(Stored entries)
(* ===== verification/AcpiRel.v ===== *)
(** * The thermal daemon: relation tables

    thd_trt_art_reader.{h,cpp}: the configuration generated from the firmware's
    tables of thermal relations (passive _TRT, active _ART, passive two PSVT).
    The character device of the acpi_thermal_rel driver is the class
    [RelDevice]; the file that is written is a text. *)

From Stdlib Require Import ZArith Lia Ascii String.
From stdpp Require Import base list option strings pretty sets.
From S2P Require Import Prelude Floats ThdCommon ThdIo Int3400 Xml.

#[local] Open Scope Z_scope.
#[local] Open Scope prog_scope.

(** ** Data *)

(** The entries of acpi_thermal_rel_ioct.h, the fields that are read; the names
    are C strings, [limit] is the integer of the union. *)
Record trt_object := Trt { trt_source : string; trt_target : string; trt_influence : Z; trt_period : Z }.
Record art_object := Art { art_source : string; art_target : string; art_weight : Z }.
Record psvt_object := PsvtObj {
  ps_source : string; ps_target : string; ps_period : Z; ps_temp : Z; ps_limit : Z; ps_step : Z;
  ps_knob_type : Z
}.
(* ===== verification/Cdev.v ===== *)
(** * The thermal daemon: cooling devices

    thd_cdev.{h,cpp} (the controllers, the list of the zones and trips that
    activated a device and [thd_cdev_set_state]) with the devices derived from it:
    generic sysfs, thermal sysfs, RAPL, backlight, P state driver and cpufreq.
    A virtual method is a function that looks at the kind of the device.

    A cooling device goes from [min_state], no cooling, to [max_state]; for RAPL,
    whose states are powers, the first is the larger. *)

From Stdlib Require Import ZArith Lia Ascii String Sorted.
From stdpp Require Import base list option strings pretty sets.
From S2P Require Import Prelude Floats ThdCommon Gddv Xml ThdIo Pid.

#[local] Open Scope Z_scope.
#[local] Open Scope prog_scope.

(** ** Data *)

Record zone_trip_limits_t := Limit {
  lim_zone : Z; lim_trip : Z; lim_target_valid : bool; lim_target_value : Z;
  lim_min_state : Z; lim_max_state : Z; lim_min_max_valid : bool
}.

■ **What to produce**: Whatever appears in the data above should be set down again exactly.

■ **Exercise solution**:
(* ===== verification/AcpiRel.v ===== *)
(** * The thermal daemon: relation tables

    thd_trt_art_reader.{h,cpp}: the configuration generated from the firmware's
    tables of thermal relations (passive _TRT, active _ART, passive two PSVT).
    The character device of the acpi_thermal_rel driver is the class
    [RelDevice]; the file that is written is a text. *)

From Stdlib Require Import ZArith Lia Ascii String.
From stdpp Require Import base list option strings pretty sets.
From S2P Require Import Prelude Floats ThdCommon ThdIo Int3400 Xml.

#[local] Open Scope Z_scope.
#[local] Open Scope prog_scope.

(** ** Data *)

(** The entries of acpi_thermal_rel_ioct.h, the fields that are read; the names
    are C strings, [limit] is the integer of the union. *)
Record trt_object := Trt { trt_source : string; trt_target : string; trt_influence : Z; trt_period : Z }.
Record art_object := Art { art_source : string; art_target : string; art_weight : Z }.
Record psvt_object := PsvtObj {
  ps_source : string; ps_target : string; ps_period : Z; ps_temp : Z; ps_limit : Z; ps_step : Z;
  ps_knob_type : Z
}.
(* ===== verification/Cdev.v ===== *)
(** * The thermal daemon: cooling devices

    thd_cdev.{h,cpp} (the controllers, the list of the zones and trips that
    activated a device and [thd_cdev_set_state]) with the devices derived from it:
    generic sysfs, thermal sysfs, RAPL, backlight, P state driver and cpufreq.
    A virtual method is a function that looks at the kind of the device.

    A cooling device goes from [min_state], no cooling, to [max_state]; for RAPL,
    whose states are powers, the first is the larger. *)

From Stdlib Require Import ZArith Lia Ascii String Sorted.
From stdpp Require Import base list option strings pretty sets.
From S2P Require Import Prelude Floats ThdCommon Gddv Xml ThdIo Pid.

#[local] Open Scope Z_scope.
#[local] Open Scope prog_scope.

(** ** Data *)

Record zone_trip_limits_t := Limit {
  lim_zone : Z; lim_trip : Z; lim_target_valid : bool; lim_target_value : Z;
  lim_min_state : Z; lim_max_state : Z; lim_min_max_valid : bool
}.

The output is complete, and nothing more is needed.